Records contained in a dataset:

(** * Technical indicators (src/technical_indicators.py)

    A shallow embedding of the indicator functions of the module and of the
    part of the pandas API they call ([df[col]], [Series.rolling],
    [Series.ewm], [diff], [clip], element-wise arithmetic, [pd.DataFrame]).

    Numbers.  The source computes on IEEE doubles.  The embedding keeps the
    special values of that arithmetic (not-a-number, the two infinities) and
    replaces the finite doubles by exact rationals: rounding is not modelled,
    and zero carries no sign.  Every statement below is a statement about this
    exact arithmetic. *)

From Stdlib Require Import QArith Qcanon ZArith Lia Lqa List.
From stdpp Require Import base decidable numbers list strings gmap.

Local Open Scope Z_scope.

(** ** Numbers *)

Module Num.

Inductive num : Type :=
| Fin (q : Qc)
| PInf
| NInf
| NaN.

#[global] Instance num_eq_dec : EqDecision num.
Proof. solve_decision. Defined.

Definition of_Z (z : Z) : num := Fin (Qc_of_Z z).

Definition is_nan (x : num) : bool :=
  match x with NaN => true | _ => false end.

Definition neg (x : num) : num :=
  match x with
  | Fin q => Fin (- q)%Qc
  | PInf => NInf
  | NInf => PInf
  | NaN => NaN
  end.

Definition add (x y : num) : num :=
  match x, y with
  | NaN, _ | _, NaN => NaN
  | Fin a, Fin b => Fin (a + b)%Qc
  | PInf, NInf | NInf, PInf => NaN
  | PInf, _ | _, PInf => PInf
  | NInf, _ | _, NInf => NInf
  end.

Definition sub (x y : num) : num := add x (neg y).

(** Sign of a rational: [Lt] negative, [Eq] zero, [Gt] positive. *)
Definition sgn (q : Qc) : comparison := (q ?= 0)%Qc.

Definition inf_of (s : comparison) : num :=
  match s with Gt => PInf | Lt => NInf | Eq => NaN end.

Definition flip (s : comparison) : comparison := CompOpp s.

Definition mul (x y : num) : num :=
  match x, y with
  | NaN, _ | _, NaN => NaN
  | Fin a, Fin b => Fin (a * b)%Qc
  | Fin a, PInf | PInf, Fin a => inf_of (sgn a)
  | Fin a, NInf | NInf, Fin a => inf_of (flip (sgn a))
  | PInf, PInf | NInf, NInf => PInf
  | PInf, NInf | NInf, PInf => NInf
  end.

(** Division by zero does not raise on a Series: a non-zero finite number
    over zero is an infinity of the sign of the numerator, zero over zero is
    not-a-number. *)
Definition div (x y : num) : num :=
  match x, y with
  | NaN, _ | _, NaN => NaN
  | Fin a, Fin b =>
      match sgn b with
      | Eq => inf_of (sgn a)
      | _ => Fin (a / b)%Qc
      end
  | Fin _, PInf | Fin _, NInf => Fin 0%Qc
  | PInf, Fin b => match sgn b with Lt => NInf | _ => PInf end
  | NInf, Fin b => match sgn b with Lt => PInf | _ => NInf end
  | _, _ => NaN
  end.

(** [Series.clip(lower=0)]: not-a-number is left alone. *)
Definition clip_lower0 (x : num) : num :=
  match x with
  | Fin q => match sgn q with Lt => Fin 0%Qc | _ => Fin q end
  | PInf => PInf
  | NInf => Fin 0%Qc
  | NaN => NaN
  end.

(** Order on numbers; nothing is comparable with not-a-number. *)
Definition le (x y : num) : Prop :=
  match x, y with
  | NaN, _ | _, NaN => False
  | NInf, _ | _, PInf => True
  | Fin a, Fin b => (a <= b)%Qc
  | _, _ => False
  end.

End Num.

Export Num.

(** ** Labels, errors and results *)

(** A column label.  Frames read from price data have string labels; a frame
    built from an unnamed series has the integer label 0. *)
Inductive label : Type :=
| LStr (s : string)
| LInt (k : Z).

#[global] Instance label_eq_dec : EqDecision label.
Proof. solve_decision. Defined.

#[global] Instance label_countable : Countable label.
Proof.
  refine (inj_countable'
    (fun l => match l with LStr s => inl s | LInt k => inr k end)
    (fun x => match x with inl s => LStr s | inr k => LInt k end) _).
  intros []; reflexivity.
Defined.

(** The two exceptions the module can raise: [KeyError] from a column lookup
    and [ValueError], raised by pandas on an invalid window or span and by
    the module itself on an unknown smoothing name. *)
Inductive error : Type :=
| KeyError (key : label)
| ValueError (msg : string).

#[global] Instance error_eq_dec : EqDecision error.
Proof. solve_decision. Defined.

Inductive result (A : Type) : Type :=
| Ok (a : A)
| Err (e : error).

Arguments Ok {A} a.
Arguments Err {A} e.

Definition bind {A B : Type} (r : result A) (k : A -> result B) : result B :=
  match r with
  | Ok a => k a
  | Err e => Err e
  end.

Notation "x <- r ;; k" := (bind r (fun x => k))
  (at level 100, r at next level, right associativity).

(** ** Series and frames *)

Record Series : Type := mkSeries {
  s_name : option label;
  s_index : list Z;
  s_values : list num
}.

Record DataFrame : Type := mkDataFrame {
  df_index : list Z;
  df_columns : gmap label (list num)
}.

(** Every column of a frame has one value per index entry. *)
Definition frame_ok (df : DataFrame) : Prop :=
  map_Forall (fun _ vs => length vs = length (df_index df)) (df_columns df).

(** [df[key]] *)
Definition getitem (df : DataFrame) (key : label) : result Series :=
  match df_columns df !! key with
  | Some vs => Ok (mkSeries (Some key) (df_index df) vs)
  | None => Err (KeyError key)
  end.

(** [pd.DataFrame(s)]: one column, labelled by the name of the series, or by
    0 when the series has no name. *)
Definition frame_of_series (s : Series) : DataFrame :=
  mkDataFrame (s_index s)
    {[ default (LInt 0) (s_name s) := s_values s ]}.

(** Name of the result of a binary operation: kept when both operands agree. *)
Definition join_name (a b : option label) : option label :=
  if decide (a = b) then a else None.

(** Element-wise binary operation.  pandas aligns the operands on their
    index first; every pair of operands in this module carries the index of
    one and the same frame, for which alignment is the identity. *)
Definition series_binop (f : num -> num -> num) (a b : Series) : Series :=
  mkSeries (join_name (s_name a) (s_name b)) (s_index a)
    (zip_with f (s_values a) (s_values b)).

Definition series_map (f : num -> num) (a : Series) : Series :=
  mkSeries (s_name a) (s_index a) (f <$> s_values a).

(** [Series.diff()] *)
Definition diff_values (xs : list num) : list num :=
  match xs with
  | [] => []
  | _ :: tl => NaN :: zip_with Num.sub tl xs
  end.

Definition series_diff (a : Series) : Series :=
  mkSeries (s_name a) (s_index a) (diff_values (s_values a)).

(** ** Rolling windows *)

(** Messages of the [ValueError]s of the window constructor (their wording
    varies between pandas releases; the statements below only rely on their
    being [ValueError]s distinct from the one of this module). *)
Definition msg_min_periods_negative : string := "min_periods must be >= 0".
Definition msg_min_periods_window : string := "min_periods must be <= window".
Definition msg_window_negative : string := "window must be an integer 0 or greater".

Record Rolling : Type := mkRolling {
  r_obj : Series;
  r_window : Z;
  r_min_periods : Z
}.

(** [s.rolling(window=w, min_periods=m)]: the constructor validates its
    arguments; a window of length 0 is accepted. *)
Definition rolling (s : Series) (window min_periods : Z) : result Rolling :=
  if min_periods <? 0 then Err (ValueError msg_min_periods_negative)
  else if window <? min_periods then Err (ValueError msg_min_periods_window)
  else if window <? 0 then Err (ValueError msg_window_negative)
  else Ok (mkRolling s window min_periods).

(** Infinite entries count as missing in a window computation. *)
Definition prep_value (x : num) : num :=
  match x with
  | PInf | NInf => NaN
  | _ => x
  end.
Lemma expand_row_loop_spec x pad (i : nat) row rest (j : nat) new_x nrow (k : Z) :
  x !! i = Some row → new_x !! i = Some nrow → length nrow = length row →
  -1 ≤ k < Z.of_nat j →
  expand_row_loop x i rest j (new_x, k)
  = if row_fits (length row) j rest then
      Ok (<[i := take j nrow ++ expand_values pad row k rest
                 ++ drop (j + length rest) nrow]> new_x,
          k + Z.of_nat (count_heads rest))
    else Raise IndexError.
Proof.
  intros Hx. revert j new_x nrow k.
  induction rest as [|m rest IH]; intros j new_x nrow k Hn Hlen Hk.
  - cbn [expand_row_loop row_fits expand_values count_heads length].
    rewrite Nat.add_0_r, Z.add_0_r. simpl.
    by rewrite take_drop, list_insert_id by done.
  - cbn [expand_row_loop expand_step row_fits expand_values].
    set (k' := if m =? 1 then k + 1 else k).
    assert (-1 ≤ k' ≤ Z.of_nat j) as Hk'.
    { unfold k'. destruct (m =? 1); lia. }
    assert (k + Z.of_nat (count_heads (m :: rest))
            = k' + Z.of_nat (count_heads rest)) as Hcount.
    { unfold k'. cbn [count_heads]. destruct (m =? 1); lia. }
    rewrite Hcount. clear Hcount.
    destruct (decide (j < length row)%nat) as [Hj|Hj].
    + assert (Nat.leb (j + length (m :: rest)) (length row)
              = row_fits (length row) (S j) rest) as ->.
      { destruct rest; cbn [row_fits length].
        - apply Nat.leb_le. lia.
        - f_equal. lia. }
      destruct (item_is_Some row k') as [v Hv]; [lia|].
      unfold tensor_get. rewrite Hx, Hv. cbn [mbind result_bind].
      rewrite (tensor_set_Some _ _ _ _ _ Hn) by lia. cbn [mbind result_bind].
      rewrite (IH (S j) _ (<[j:=v]> nrow) k');
        [|by rewrite list_lookup_insert_eq by (by eapply lookup_lt_Some)
         |by rewrite length_insert|lia].
      destruct (row_fits (length row) (S j) rest); [|done].
      rewrite list_insert_insert_eq. do 2 f_equal. f_equal.
      rewrite (take_S_r (<[j:=v]> nrow) j v)
        by (rewrite list_lookup_insert_eq by lia; done).
      rewrite take_insert_ge by lia. rewrite drop_insert_lt by lia.
      rewrite <- app_assoc. simpl. by rewrite Nat.add_succ_r.
    + assert (Nat.leb (j + length (m :: rest)) (length row) = false) as ->.
      { apply Nat.leb_gt. cbn [length]. lia. }
      unfold tensor_get. rewrite Hx.
      destruct (item row k') as [v|]; [|done]. cbn [mbind result_bind].
      unfold tensor_set. rewrite Hn. by rewrite decide_False by lia.
Qed.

Aim of the exercise:
Retype the records above exactly, from their first line through the line that contains "Fin (a + b)%Qc", and stop there.

Your response:
(** * Technical indicators (src/technical_indicators.py)

    A shallow embedding of the indicator functions of the module and of the
    part of the pandas API they call ([df[col]], [Series.rolling],
    [Series.ewm], [diff], [clip], element-wise arithmetic, [pd.DataFrame]).

    Numbers.  The source computes on IEEE doubles.  The embedding keeps the
    special values of that arithmetic (not-a-number, the two infinities) and
    replaces the finite doubles by exact rationals: rounding is not modelled,
    and zero carries no sign.  Every statement below is a statement about this
    exact arithmetic. *)

From Stdlib Require Import QArith Qcanon ZArith Lia Lqa List.
From stdpp Require Import base decidable numbers list strings gmap.

Local Open Scope Z_scope.

(** ** Numbers *)

Module Num.

Inductive num : Type :=
| Fin (q : Qc)
| PInf
| NInf
| NaN.

#[global] Instance num_eq_dec : EqDecision num.
Proof. solve_decision. Defined.

Definition of_Z (z : Z) : num := Fin (Qc_of_Z z).

Definition is_nan (x : num) : bool :=
  match x with NaN => true | _ => false end.

Definition neg (x : num) : num :=
  match x with
  | Fin q => Fin (- q)%Qc
  | PInf => NInf
  | NInf => PInf
  | NaN => NaN
  end.

Definition add (x y : num) : num :=
  match x, y with
  | NaN, _ | _, NaN => NaN
  | Fin a, Fin b => Fin (a + b)%Qc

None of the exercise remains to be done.